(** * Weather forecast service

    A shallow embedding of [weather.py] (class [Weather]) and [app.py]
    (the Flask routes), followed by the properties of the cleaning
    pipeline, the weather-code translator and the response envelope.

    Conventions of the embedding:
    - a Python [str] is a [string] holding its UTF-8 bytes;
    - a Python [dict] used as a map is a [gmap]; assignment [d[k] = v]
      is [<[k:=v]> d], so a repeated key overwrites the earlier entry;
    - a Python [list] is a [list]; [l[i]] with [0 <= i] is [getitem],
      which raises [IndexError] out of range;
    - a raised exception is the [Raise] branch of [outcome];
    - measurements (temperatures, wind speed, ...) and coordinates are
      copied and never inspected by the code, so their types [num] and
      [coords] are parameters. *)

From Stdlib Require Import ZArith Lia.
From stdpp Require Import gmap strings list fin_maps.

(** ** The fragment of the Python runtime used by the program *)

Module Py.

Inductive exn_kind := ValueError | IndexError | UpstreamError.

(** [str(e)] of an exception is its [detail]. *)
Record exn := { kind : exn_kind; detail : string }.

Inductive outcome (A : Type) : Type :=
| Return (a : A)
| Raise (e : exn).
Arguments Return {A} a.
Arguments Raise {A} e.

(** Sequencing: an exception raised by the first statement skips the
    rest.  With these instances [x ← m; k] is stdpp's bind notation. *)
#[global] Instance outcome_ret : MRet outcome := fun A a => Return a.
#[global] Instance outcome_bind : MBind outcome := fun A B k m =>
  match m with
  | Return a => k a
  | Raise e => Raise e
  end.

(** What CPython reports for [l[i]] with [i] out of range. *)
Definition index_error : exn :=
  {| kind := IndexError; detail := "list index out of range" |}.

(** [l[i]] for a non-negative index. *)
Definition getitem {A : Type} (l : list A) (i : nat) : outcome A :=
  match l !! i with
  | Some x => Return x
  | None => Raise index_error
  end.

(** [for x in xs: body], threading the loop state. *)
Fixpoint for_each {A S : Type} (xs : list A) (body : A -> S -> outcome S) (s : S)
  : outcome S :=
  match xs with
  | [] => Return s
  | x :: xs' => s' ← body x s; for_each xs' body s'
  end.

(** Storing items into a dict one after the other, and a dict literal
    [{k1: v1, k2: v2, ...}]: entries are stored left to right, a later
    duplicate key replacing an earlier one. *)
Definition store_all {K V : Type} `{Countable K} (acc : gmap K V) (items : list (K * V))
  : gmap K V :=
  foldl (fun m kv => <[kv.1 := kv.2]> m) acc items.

Problem statement: Reply with a number alone, the number of lines of the records that hold the word "dict".

Exercise result: 2